▶ **TASK TO CARRY OUT**: Working from the records below, repeat exactly the lines starting at the line that contains "(** ** Paths *)" and ending at the line that contains "match skipelem path with", inclusive.

Dataset entries
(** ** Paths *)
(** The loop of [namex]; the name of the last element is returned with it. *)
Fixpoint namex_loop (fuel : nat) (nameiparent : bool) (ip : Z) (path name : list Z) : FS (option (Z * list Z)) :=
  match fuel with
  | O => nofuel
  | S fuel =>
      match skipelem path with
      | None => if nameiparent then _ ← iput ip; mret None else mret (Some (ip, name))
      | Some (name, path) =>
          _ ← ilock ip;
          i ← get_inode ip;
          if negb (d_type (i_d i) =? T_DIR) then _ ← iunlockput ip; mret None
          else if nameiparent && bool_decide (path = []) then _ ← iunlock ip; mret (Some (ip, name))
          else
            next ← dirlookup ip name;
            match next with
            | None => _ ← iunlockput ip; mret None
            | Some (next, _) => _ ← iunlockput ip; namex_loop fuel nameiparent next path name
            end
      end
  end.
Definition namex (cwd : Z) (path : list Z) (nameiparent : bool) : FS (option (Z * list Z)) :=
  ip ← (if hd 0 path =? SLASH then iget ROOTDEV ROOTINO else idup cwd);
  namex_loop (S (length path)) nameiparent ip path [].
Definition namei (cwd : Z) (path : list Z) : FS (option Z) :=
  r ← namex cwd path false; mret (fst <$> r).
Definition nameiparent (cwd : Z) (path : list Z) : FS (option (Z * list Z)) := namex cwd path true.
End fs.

---

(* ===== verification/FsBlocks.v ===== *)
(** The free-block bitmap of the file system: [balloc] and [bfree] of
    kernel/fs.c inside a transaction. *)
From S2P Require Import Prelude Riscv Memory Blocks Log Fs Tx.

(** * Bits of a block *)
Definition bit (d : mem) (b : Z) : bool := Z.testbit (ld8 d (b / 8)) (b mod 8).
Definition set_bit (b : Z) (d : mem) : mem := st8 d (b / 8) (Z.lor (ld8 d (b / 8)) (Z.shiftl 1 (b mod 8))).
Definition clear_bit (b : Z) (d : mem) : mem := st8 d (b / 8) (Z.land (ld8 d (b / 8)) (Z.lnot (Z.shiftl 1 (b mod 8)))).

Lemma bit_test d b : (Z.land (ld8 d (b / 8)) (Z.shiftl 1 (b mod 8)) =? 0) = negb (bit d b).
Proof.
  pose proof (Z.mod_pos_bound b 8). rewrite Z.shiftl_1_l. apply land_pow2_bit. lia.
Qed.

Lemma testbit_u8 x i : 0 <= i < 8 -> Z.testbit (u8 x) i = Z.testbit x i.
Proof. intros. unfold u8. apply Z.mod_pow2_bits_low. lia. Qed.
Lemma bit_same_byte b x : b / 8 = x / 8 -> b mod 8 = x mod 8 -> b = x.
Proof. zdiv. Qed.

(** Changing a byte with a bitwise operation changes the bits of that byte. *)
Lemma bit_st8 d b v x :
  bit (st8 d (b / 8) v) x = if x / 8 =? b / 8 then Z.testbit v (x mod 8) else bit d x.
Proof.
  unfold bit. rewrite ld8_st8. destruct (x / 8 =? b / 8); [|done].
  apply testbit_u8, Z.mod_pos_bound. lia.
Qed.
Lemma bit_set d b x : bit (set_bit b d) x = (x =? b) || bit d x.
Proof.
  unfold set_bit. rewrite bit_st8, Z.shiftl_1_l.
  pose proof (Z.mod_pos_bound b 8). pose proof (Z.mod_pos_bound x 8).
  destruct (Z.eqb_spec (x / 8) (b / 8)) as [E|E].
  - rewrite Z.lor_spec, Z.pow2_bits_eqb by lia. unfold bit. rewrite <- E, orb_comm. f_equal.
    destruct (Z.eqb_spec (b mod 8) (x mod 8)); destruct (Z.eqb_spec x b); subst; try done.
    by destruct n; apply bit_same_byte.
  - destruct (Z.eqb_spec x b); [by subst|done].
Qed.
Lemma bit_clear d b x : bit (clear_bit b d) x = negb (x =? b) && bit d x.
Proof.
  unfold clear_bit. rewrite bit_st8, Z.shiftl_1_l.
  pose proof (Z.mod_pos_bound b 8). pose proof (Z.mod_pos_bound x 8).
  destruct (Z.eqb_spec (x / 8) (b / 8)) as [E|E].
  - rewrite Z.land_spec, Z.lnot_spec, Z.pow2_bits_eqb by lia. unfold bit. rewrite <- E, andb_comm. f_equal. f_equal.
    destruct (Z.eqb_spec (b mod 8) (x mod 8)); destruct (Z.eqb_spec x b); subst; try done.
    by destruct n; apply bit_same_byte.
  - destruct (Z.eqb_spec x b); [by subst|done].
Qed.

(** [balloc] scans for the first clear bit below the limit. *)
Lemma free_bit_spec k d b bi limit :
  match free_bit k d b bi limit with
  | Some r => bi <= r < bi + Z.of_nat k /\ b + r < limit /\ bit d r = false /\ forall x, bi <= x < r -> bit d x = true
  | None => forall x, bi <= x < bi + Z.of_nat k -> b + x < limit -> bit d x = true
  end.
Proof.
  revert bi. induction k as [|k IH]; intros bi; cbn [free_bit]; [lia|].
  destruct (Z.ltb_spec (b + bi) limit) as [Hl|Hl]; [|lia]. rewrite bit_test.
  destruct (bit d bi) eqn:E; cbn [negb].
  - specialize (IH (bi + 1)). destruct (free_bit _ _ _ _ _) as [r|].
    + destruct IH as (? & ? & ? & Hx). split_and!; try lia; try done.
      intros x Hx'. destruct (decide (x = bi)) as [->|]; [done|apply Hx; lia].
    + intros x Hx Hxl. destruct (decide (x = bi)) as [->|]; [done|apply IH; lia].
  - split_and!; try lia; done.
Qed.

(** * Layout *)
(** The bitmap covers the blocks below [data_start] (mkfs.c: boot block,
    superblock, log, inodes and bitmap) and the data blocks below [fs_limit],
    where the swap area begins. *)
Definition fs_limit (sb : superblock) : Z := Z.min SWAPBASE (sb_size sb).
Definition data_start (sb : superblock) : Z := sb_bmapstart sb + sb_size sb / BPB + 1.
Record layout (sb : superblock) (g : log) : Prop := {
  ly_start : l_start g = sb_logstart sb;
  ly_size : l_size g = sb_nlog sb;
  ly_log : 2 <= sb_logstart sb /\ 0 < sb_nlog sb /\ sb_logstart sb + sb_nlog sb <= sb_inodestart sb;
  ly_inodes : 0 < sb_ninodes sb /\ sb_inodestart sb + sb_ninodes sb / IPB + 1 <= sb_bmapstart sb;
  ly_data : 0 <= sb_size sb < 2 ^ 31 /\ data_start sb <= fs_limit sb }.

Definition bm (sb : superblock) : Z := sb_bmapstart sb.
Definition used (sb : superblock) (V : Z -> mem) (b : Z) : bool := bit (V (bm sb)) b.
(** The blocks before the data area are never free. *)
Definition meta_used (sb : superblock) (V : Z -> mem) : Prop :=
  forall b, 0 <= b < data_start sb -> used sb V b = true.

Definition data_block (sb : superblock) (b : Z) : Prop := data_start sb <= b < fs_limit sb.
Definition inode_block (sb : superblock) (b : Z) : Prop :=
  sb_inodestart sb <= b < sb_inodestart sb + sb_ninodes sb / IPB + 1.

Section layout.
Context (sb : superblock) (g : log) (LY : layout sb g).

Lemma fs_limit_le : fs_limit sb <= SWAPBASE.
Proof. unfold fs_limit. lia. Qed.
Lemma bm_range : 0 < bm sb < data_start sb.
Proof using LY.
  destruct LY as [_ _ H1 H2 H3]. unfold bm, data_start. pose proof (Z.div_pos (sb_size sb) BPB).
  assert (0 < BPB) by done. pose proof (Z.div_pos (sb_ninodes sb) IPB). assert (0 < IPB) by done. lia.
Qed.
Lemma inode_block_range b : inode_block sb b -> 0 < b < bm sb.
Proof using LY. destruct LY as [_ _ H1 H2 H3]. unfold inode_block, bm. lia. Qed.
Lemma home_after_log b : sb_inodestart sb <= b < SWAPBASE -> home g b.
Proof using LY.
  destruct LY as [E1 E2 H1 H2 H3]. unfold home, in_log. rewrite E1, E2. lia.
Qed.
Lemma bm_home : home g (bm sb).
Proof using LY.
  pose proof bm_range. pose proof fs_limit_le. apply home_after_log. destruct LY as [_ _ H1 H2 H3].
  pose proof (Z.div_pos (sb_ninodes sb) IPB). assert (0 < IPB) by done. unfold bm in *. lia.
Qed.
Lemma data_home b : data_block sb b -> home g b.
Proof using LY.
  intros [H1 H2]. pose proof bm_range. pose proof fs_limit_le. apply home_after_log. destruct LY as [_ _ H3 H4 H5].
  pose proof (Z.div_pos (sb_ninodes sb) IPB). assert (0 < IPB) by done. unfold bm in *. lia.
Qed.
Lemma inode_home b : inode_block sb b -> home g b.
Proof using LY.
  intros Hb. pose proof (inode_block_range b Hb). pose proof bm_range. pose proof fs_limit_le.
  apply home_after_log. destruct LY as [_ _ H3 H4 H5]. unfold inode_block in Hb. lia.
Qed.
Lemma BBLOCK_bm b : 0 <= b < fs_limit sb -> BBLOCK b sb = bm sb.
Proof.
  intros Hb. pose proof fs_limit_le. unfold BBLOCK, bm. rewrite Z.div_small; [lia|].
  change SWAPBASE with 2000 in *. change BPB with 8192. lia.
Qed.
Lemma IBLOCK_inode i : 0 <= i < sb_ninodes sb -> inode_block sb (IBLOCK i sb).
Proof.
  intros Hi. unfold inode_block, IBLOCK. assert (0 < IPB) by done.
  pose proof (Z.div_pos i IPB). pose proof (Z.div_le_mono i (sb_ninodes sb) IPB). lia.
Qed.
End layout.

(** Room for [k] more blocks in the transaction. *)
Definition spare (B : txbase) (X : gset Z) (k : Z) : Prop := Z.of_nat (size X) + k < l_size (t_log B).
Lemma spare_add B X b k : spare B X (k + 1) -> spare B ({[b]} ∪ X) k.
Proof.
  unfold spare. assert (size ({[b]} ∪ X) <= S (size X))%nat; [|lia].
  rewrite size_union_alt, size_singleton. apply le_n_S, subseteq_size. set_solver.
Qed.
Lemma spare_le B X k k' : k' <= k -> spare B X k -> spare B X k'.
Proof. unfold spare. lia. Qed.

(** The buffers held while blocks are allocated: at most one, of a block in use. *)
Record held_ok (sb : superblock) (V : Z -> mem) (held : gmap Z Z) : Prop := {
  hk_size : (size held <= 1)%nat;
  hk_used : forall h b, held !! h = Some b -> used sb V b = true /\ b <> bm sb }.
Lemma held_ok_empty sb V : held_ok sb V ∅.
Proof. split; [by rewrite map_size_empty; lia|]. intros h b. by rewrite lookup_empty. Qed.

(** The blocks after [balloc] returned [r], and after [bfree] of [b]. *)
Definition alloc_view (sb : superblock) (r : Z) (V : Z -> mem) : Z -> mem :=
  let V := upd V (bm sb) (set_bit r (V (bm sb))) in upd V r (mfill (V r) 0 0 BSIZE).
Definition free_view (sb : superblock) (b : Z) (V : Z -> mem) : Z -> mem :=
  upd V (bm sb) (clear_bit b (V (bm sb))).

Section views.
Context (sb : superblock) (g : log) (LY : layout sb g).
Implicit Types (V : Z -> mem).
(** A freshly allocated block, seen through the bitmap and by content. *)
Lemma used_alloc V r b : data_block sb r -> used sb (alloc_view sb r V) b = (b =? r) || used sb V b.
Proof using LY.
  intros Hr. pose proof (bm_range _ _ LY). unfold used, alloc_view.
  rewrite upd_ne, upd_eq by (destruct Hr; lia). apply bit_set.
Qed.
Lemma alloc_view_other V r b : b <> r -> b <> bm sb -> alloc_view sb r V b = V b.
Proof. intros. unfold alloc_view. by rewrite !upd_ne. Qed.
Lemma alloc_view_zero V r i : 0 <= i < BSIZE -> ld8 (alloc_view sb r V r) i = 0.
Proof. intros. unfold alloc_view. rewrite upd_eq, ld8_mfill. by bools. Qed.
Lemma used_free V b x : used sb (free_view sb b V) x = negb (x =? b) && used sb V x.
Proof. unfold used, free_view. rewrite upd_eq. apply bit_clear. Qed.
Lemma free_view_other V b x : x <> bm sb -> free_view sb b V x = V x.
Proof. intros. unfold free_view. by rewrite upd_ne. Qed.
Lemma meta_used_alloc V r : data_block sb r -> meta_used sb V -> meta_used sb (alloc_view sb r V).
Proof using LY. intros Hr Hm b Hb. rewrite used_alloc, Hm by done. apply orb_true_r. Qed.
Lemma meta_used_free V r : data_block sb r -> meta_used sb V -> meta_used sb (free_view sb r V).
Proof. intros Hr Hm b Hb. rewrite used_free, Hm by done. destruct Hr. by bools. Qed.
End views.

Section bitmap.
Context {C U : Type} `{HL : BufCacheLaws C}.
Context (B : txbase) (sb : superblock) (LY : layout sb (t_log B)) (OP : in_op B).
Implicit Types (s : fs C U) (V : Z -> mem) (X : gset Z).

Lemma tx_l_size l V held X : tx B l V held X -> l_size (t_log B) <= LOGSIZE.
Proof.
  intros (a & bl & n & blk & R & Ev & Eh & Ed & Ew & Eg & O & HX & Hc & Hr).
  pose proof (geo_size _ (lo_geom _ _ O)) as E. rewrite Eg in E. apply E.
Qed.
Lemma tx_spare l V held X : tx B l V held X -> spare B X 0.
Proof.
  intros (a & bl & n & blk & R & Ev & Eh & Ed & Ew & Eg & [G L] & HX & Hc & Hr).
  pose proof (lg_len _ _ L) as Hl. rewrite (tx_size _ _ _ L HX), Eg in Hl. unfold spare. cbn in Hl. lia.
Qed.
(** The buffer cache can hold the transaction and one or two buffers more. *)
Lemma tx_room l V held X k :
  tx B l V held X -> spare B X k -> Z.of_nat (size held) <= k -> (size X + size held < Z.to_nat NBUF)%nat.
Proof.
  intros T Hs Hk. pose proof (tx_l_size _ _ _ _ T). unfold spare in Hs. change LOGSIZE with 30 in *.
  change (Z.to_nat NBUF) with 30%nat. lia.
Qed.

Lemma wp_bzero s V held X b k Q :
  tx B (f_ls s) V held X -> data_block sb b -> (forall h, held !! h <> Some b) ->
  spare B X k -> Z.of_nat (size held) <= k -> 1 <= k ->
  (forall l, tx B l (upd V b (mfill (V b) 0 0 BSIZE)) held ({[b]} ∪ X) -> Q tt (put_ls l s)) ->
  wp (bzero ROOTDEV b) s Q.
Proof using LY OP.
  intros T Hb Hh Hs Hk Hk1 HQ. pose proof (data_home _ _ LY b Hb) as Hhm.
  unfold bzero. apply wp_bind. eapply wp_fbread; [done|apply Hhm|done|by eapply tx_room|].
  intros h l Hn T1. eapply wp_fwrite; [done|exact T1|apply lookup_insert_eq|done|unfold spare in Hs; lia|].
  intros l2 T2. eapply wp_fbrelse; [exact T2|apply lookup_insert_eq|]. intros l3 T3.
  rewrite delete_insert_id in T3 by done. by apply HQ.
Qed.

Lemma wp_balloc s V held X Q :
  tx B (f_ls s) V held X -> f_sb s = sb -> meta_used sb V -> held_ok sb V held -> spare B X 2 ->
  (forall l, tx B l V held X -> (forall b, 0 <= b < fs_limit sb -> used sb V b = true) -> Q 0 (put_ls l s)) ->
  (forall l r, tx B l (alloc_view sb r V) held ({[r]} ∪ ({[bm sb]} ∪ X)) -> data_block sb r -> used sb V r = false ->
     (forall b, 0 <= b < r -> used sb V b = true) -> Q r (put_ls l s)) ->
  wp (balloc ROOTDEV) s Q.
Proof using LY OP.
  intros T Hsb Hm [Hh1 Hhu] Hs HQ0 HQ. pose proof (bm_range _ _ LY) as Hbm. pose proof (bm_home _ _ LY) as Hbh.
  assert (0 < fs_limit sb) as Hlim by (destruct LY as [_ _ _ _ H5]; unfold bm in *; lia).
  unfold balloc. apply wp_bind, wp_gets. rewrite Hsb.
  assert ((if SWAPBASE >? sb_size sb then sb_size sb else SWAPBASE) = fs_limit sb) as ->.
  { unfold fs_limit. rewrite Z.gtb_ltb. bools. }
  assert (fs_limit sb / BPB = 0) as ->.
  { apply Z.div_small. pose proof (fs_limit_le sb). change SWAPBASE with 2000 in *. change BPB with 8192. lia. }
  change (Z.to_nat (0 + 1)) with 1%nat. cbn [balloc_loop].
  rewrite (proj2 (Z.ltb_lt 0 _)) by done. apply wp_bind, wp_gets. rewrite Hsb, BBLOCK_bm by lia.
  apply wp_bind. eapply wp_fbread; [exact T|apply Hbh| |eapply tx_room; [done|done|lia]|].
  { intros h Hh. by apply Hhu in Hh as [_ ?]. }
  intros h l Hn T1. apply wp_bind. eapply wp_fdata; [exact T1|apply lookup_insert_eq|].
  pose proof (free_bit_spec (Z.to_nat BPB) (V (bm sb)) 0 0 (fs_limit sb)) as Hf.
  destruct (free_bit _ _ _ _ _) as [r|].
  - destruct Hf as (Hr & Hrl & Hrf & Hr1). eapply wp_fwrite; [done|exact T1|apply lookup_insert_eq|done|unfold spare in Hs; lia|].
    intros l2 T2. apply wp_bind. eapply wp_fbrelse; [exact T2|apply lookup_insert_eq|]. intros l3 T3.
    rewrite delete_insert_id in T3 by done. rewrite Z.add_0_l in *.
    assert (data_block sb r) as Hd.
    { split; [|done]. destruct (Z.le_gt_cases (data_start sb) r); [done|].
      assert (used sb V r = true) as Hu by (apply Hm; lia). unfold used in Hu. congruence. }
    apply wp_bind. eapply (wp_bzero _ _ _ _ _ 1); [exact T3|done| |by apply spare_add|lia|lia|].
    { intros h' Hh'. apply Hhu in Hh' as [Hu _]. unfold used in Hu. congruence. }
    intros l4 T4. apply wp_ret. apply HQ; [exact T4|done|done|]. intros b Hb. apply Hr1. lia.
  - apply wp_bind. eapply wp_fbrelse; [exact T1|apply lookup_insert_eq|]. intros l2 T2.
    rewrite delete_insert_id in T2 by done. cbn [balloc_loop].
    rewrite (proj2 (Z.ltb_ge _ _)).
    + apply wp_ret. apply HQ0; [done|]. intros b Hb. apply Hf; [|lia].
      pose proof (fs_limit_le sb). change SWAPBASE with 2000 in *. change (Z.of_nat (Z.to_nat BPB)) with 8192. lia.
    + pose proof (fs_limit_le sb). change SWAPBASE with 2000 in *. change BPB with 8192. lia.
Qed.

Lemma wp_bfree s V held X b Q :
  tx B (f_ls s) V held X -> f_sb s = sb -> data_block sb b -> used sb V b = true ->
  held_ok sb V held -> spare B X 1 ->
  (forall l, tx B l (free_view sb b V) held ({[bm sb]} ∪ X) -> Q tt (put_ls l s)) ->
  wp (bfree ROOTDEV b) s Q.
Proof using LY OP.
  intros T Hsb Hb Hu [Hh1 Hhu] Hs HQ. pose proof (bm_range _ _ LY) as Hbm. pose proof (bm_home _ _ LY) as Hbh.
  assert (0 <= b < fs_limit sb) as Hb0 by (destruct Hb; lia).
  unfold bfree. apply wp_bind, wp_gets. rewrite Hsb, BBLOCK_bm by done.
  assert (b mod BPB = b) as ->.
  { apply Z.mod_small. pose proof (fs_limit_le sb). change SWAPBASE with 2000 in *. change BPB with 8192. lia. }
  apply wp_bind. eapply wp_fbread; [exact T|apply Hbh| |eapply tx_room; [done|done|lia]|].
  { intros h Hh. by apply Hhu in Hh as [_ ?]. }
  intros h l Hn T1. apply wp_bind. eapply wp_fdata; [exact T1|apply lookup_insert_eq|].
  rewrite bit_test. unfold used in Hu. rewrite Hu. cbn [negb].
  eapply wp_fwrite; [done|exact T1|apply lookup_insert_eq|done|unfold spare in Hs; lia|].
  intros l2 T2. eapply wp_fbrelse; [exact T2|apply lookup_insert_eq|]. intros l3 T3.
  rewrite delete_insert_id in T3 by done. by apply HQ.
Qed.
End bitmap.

▶ **EXPECTED OUTPUT**:
(** ** Paths *)
(** The loop of [namex]; the name of the last element is returned with it. *)
Fixpoint namex_loop (fuel : nat) (nameiparent : bool) (ip : Z) (path name : list Z) : FS (option (Z * list Z)) :=
  match fuel with
  | O => nofuel
  | S fuel =>
      match skipelem path with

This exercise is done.